In a 1988 prologue, David Wozniak is at a Quebecsperm bank making a donation. Twenty-three years later, in 2011, he is a hapless deliveryman for his family's butcher shop, pursued by thugs whom he owes $80,000. His girlfriend Valérie is pregnant with his child. One day, David returns from work to find a lawyer from the sperm bank who tells him he has fathered 533 children. Of those, 142 have joined a class action lawsuit to force the fertility clinic to reveal the identity of "Starbuck", the alias he used as a sperm donor. David's friend and lawyer represents him as he tries to keep the records sealed. He provides David with profiles of each party to the lawsuit: David tracks down several of them, finding moments for providing help or encouragement. One is a severely disabled young man he visits in an institution. At one point, tailing one of them, David finds himself at a meeting of the plaintiffs in the lawsuit against him. David decides to identify himself, but after the thugs assault his father, he agrees with his lawyer to sue the sperm bank for damages. He wins the lawsuit, receives $200,000, and keeps his identity secret. David has regrets, but his lawyer advises him that revealing his identity would require him to return the money he won from the lawsuit. After his father gives him his share of the family business so he can pay off his debt, David sends an e-mail identifying himself to the media. He goes to Valerie's house as she is going into premature labour. At the hospital, his baby is born, he proposes to Valerie, and many of the children show up to see him.

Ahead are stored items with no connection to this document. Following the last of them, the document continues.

(** C6.  Both error kinds of the function, the invalid-input error (a
    [ValueError]) and the resolution error (a [socket.gaierror]), are
    caught by the module-level [try]: the driver prints "Error: <message>",
    makes no further lookup, and finishes normally, so the exit status is
    0 exactly as on a successful run. *)
Theorem both_error_kinds_are_reported (id : string) (w : World) (e : exn) :
  fst (get_ip_from_tiktok_username id w) = Raised e ->
  exn_cls e = ValueError \/ exn_cls e = GaiError ->
  driver id w
    = (Returned tt,
       printed ("Error: " ++ exn_str e)
         (snd (get_ip_from_tiktok_username id w)))
  /\ lookups (snd (driver id w))
       = lookups (snd (get_ip_from_tiktok_username id w))
  /\ exit_status (fst (driver id w)) = 0%Z
  /\ (forall w' address,
        fst (get_ip_from_tiktok_username id w') = Returned address ->
        exit_status (fst (driver id w')) = 0%Z).
Proof.
  intros Hraised Hkind.
  assert (Hmatch : matches e [ValueError; GaiError] = true).
  { rewrite matches_driver.
    destruct Hkind as [-> | ->]; reflexivity. }
  assert (Hrun : driver id w
            = (Returned tt,
               printed ("Error: " ++ exn_str e)
                 (snd (get_ip_from_tiktok_username id w)))).
  { rewrite run_driver.
    destruct (get_ip_from_tiktok_username id w) as [o w1].
    cbn [fst snd] in *. subst o. now rewrite Hmatch. }
  split; [ exact Hrun | ]. rewrite Hrun.
  split; [ reflexivity | ]. split; [ reflexivity | ].
  intros w' address Hok. rewrite run_driver.
  destruct (get_ip_from_tiktok_username id w') as [o w1].
  cbn [fst] in Hok. subst o. reflexivity.
Qed.

Lemma both_error_kinds_are_reported_witness :
  driver "" no_such_host
    = (Returned tt,
       printed ("Error: " ++ exn_str invalid_input_error)
         (snd (get_ip_from_tiktok_username "" no_such_host)))
  /\ lookups (snd (driver "" no_such_host))
       = lookups (snd (get_ip_from_tiktok_username "" no_such_host))
  /\ exit_status (fst (driver "" no_such_host)) = 0%Z
  /\ (forall w' address,
        fst (get_ip_from_tiktok_username "" w') = Returned address ->
        exit_status (fst (driver "" w')) = 0%Z).
Proof.
  exact (both_error_kinds_are_reported "" no_such_host invalid_input_error
           eq_refl (or_introl eq_refl)).
Defined.

(** C7, as the specification words it, fails: not every failure of the
    lookup made for "80alaajutt" ends in the "Error getting IP address"
    line.  When the resolver fails with a plain [OSError], the script
    prints nothing at all. *)
Lemma failed_lookup_without_report :
  resolver resolver_system_error "https://www.tiktok.com/@80alaajutt"
    = Failed OSError (Some 24%Z) "[Errno 24] Too many open files"
  /\ stdout (snd (run_script resolver_system_error))
       = stdout resolver_system_error
  /\ stdout (snd (run_script resolver_system_error))
       <> stdout resolver_system_error
            ++ ("Error: Error getting IP address for 80alaajutt: "
                  ++ "[Errno 24] Too many open files")
            ++ newline.
Proof.
  split; [ reflexivity | ]. split; [ reflexivity | ]. discriminate.
Qed.

(** C7, amended.  The script supplies the one literal identifier
    "80alaajutt"; when the lookup made for it fails with a resolution
    error ([socket.gaierror]), what the script prints is exactly
    "Error: Error getting IP address for 80alaajutt: <underlying cause>". *)
Theorem script_reports_failed_lookup
    (w : World) (errno : option Z) (cause : string) :
  resolver w "https://www.tiktok.com/@80alaajutt"
    = Failed GaiError errno cause ->
  tiktok_username = "80alaajutt"
  /\ lookups (snd (run_script w))
       = (lookups w ++ ["https://www.tiktok.com/@80alaajutt"])%list
  /\ stdout (snd (run_script w))
       = stdout w
           ++ ("Error: Error getting IP address for 80alaajutt: " ++ cause)
           ++ newline.
Proof.
  intro Hfail.
  assert (Hne : tiktok_username <> "") by discriminate.
  assert (Hrun : get_ip_from_tiktok_username tiktok_username w
            = (Raised (resolution_error tiktok_username cause),
               looked_up (profile_url tiktok_username) w)).
  { rewrite (run_nonempty _ w Hne).
    change (profile_url tiktok_username)
      with "https://www.tiktok.com/@80alaajutt".
    now rewrite Hfail. }
  unfold run_script. rewrite run_driver, Hrun.
  repeat split.
Qed.

Lemma script_reports_failed_lookup_witness :
  tiktok_username = "80alaajutt"
  /\ lookups (snd (run_script no_such_host))
       = ["https://www.tiktok.com/@80alaajutt"]
  /\ stdout (snd (run_script no_such_host))
       = "Error: Error getting IP address for 80alaajutt: [Errno -2] Name or service not known"
           ++ newline.
Proof.
  exact (script_reports_failed_lookup no_such_host _ _ eq_refl).
Defined.

(** ** The guard never fires on a non-empty identifier *)

(** An exception that leaves the function on a non-empty identifier was
    raised by the resolver or by the wrapping handler. *)
Lemma raised_after_guard (username : string) (w : World) (e : exn) :
  username <> "" ->
  fst (get_ip_from_tiktok_username username w) = Raised e ->
  exn_site e = Line31 \/ exn_site e = InGethostbyname.
Proof.
  intros Hne. rewrite (run_nonempty _ w Hne).
  destruct (resolver w _) as [address | c errno text];
    [ discriminate | ].
  destruct (issubclass c GaiError); cbn [fst];
    intro H; injection H as <-; [ left | right ]; reflexivity.
Qed.

(** C8.  Every non-empty identifier, whatever its characters and length,
    passes the validator ([not username] is false), and the function never
    raises the invalid-input error on it: no exception that leaves the
    function comes from the guard's [raise] statement. *)
Theorem nonempty_identifier_passes_guard (username : string) (w : World) :
  username <> "" ->
  py_not username = false
  /\ fst (get_ip_from_tiktok_username username w) <> Raised invalid_input_error
  /\ (forall e,
        fst (get_ip_from_tiktok_username username w) = Raised e ->
        exn_site e <> Line24).
Proof.
  intro Hne.
  assert (Hsite : forall e,
            fst (get_ip_from_tiktok_username username w) = Raised e ->
            exn_site e <> Line24).
  { intros e He Hsite.
    destruct (raised_after_guard _ w _ Hne He) as [H | H];
      rewrite Hsite in H; discriminate H. }
  split; [ now apply py_not_false | ].
  split; [ | exact Hsite ].
  intro H. now apply (Hsite _ H).
Qed.

Lemma nonempty_identifier_passes_guard_witness :
  py_not "tik..tok" = false
  /\ fst (get_ip_from_tiktok_username "tik..tok" idna_rejects)
       <> Raised invalid_input_error
  /\ (forall e,
        fst (get_ip_from_tiktok_username "tik..tok" idna_rejects) = Raised e ->
        exn_site e <> Line24).
Proof.
  exact (nonempty_identifier_passes_guard "tik..tok" idna_rejects
           ltac:(discriminate)).
Defined.

(** ** The kind of the wrapped error *)

(** C9, as the specification words it, fails: the message text is not
    the only thing that tells the wrapped error from the resolver's own.
    The resolver's error carries an [errno]; the wrapped one, built from a
    single message, has none. *)
Lemma wrapped_error_differs_in_errno :
  let raw := mk_exn GaiError (Some (-2)%Z)
               "[Errno -2] Name or service not known" InGethostbyname in
  resolver no_such_host "https://www.tiktok.com/@80alaajutt"
    = Failed GaiError (exn_errno raw) (exn_str raw)
  /\ exists e,
       fst (get_ip_from_tiktok_username "80alaajutt" no_such_host) = Raised e
       /\ exn_errno raw = Some (-2)%Z
       /\ exn_errno e = None
       /\ exn_errno e <> exn_errno raw.
Proof.
  cbv zeta. split; [ reflexivity | ].
  eexists. split; [ reflexivity | ].
  split; [ reflexivity | ]. split; [ reflexivity | ]. discriminate.
Qed.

Starbuck was screened at the 2011 Toronto International Film Festival on 14–15 September 2011, where it was runner-up for the People's Choice Award. It was chosen "Most Popular Canadian Film" at the 2011 Vancouver International Film Festival. In September 2011, Chris Knight, the chief film critic for the National Post, called it a "sparkling crowd-pleaser" based on a "ludicrous premise, sure. But Scott's pithy script, linked to Huard's likeable layabout, makes the whole thing as easy to take as candy from a baby." Upon its November 2012 UK release, Peter Bradshaw of The Guardian gave it two stars out of five, and called it a "lame comedy-drama" that loses "almost all the charm of the real story...through the contrivances and overacting."
Box office
The film was the most successful Quebec-made film within the province in 2011, bringing in $3,399,338 in box office revenue for the year.